(Saved entries)

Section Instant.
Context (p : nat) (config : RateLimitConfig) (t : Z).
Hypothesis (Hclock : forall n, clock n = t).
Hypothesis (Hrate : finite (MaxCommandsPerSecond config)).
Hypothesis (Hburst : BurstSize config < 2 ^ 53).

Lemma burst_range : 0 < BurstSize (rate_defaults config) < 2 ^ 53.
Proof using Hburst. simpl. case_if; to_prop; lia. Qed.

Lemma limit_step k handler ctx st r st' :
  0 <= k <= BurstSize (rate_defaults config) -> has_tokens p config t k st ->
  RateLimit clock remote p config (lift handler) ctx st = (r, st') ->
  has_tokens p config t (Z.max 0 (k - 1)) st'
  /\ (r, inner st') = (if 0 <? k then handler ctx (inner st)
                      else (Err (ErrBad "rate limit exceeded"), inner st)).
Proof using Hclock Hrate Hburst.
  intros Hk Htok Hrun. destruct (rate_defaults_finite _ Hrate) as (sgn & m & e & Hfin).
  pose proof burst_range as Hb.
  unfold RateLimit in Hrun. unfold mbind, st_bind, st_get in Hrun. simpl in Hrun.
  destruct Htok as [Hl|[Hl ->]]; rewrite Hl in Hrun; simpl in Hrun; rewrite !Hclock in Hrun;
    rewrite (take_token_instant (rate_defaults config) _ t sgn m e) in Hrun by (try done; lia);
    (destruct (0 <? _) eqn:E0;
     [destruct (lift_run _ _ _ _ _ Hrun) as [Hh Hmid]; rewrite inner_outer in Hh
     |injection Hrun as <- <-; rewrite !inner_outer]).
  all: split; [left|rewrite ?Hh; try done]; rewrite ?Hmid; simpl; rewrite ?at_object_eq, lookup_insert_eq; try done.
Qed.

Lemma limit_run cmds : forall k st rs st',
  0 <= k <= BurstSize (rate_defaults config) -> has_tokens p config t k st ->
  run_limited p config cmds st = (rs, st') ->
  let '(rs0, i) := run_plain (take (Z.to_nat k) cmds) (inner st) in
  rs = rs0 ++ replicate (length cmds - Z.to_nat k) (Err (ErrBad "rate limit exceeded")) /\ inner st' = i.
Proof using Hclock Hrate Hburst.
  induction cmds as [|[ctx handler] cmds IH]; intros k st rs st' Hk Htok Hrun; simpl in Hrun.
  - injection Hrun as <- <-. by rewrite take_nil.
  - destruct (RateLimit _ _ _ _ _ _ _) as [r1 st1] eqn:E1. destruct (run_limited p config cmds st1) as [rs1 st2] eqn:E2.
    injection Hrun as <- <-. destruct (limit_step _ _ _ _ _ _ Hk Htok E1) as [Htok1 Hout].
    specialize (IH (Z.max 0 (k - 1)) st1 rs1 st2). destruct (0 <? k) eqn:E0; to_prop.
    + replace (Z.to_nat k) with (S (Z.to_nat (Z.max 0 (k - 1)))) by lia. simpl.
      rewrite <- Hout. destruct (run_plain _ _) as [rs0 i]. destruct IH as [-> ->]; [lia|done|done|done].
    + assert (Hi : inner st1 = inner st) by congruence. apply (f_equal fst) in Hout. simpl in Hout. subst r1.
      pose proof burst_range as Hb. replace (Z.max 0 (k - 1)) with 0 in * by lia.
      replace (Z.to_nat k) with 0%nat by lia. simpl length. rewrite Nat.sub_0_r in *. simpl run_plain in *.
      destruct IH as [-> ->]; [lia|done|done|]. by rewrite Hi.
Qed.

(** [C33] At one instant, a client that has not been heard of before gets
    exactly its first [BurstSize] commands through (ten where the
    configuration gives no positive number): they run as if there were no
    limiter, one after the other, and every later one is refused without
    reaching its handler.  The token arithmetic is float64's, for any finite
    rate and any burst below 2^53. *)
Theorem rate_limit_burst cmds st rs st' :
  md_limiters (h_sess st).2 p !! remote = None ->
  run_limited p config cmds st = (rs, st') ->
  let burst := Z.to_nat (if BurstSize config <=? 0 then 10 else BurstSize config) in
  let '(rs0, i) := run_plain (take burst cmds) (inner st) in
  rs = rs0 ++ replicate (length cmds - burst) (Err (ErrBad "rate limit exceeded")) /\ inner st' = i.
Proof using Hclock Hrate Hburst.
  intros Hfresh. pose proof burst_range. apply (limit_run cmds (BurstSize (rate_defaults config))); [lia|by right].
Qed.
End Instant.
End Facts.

DIRECTIONS: Quote exactly the first line of the entries and every line after it, stopping with the line that contains "- injection Hrun".

SOLUTION TO THE PROBLEM:
Section Instant.
Context (p : nat) (config : RateLimitConfig) (t : Z).
Hypothesis (Hclock : forall n, clock n = t).
Hypothesis (Hrate : finite (MaxCommandsPerSecond config)).
Hypothesis (Hburst : BurstSize config < 2 ^ 53).

Lemma burst_range : 0 < BurstSize (rate_defaults config) < 2 ^ 53.
Proof using Hburst. simpl. case_if; to_prop; lia. Qed.

Lemma limit_step k handler ctx st r st' :
  0 <= k <= BurstSize (rate_defaults config) -> has_tokens p config t k st ->
  RateLimit clock remote p config (lift handler) ctx st = (r, st') ->
  has_tokens p config t (Z.max 0 (k - 1)) st'
  /\ (r, inner st') = (if 0 <? k then handler ctx (inner st)
                      else (Err (ErrBad "rate limit exceeded"), inner st)).
Proof using Hclock Hrate Hburst.
  intros Hk Htok Hrun. destruct (rate_defaults_finite _ Hrate) as (sgn & m & e & Hfin).
  pose proof burst_range as Hb.
  unfold RateLimit in Hrun. unfold mbind, st_bind, st_get in Hrun. simpl in Hrun.
  destruct Htok as [Hl|[Hl ->]]; rewrite Hl in Hrun; simpl in Hrun; rewrite !Hclock in Hrun;
    rewrite (take_token_instant (rate_defaults config) _ t sgn m e) in Hrun by (try done; lia);
    (destruct (0 <? _) eqn:E0;
     [destruct (lift_run _ _ _ _ _ Hrun) as [Hh Hmid]; rewrite inner_outer in Hh
     |injection Hrun as <- <-; rewrite !inner_outer]).
  all: split; [left|rewrite ?Hh; try done]; rewrite ?Hmid; simpl; rewrite ?at_object_eq, lookup_insert_eq; try done.
Qed.

Lemma limit_run cmds : forall k st rs st',
  0 <= k <= BurstSize (rate_defaults config) -> has_tokens p config t k st ->
  run_limited p config cmds st = (rs, st') ->
  let '(rs0, i) := run_plain (take (Z.to_nat k) cmds) (inner st) in
  rs = rs0 ++ replicate (length cmds - Z.to_nat k) (Err (ErrBad "rate limit exceeded")) /\ inner st' = i.
Proof using Hclock Hrate Hburst.
  induction cmds as [|[ctx handler] cmds IH]; intros k st rs st' Hk Htok Hrun; simpl in Hrun.
  - injection Hrun as <- <-. by rewrite take_nil.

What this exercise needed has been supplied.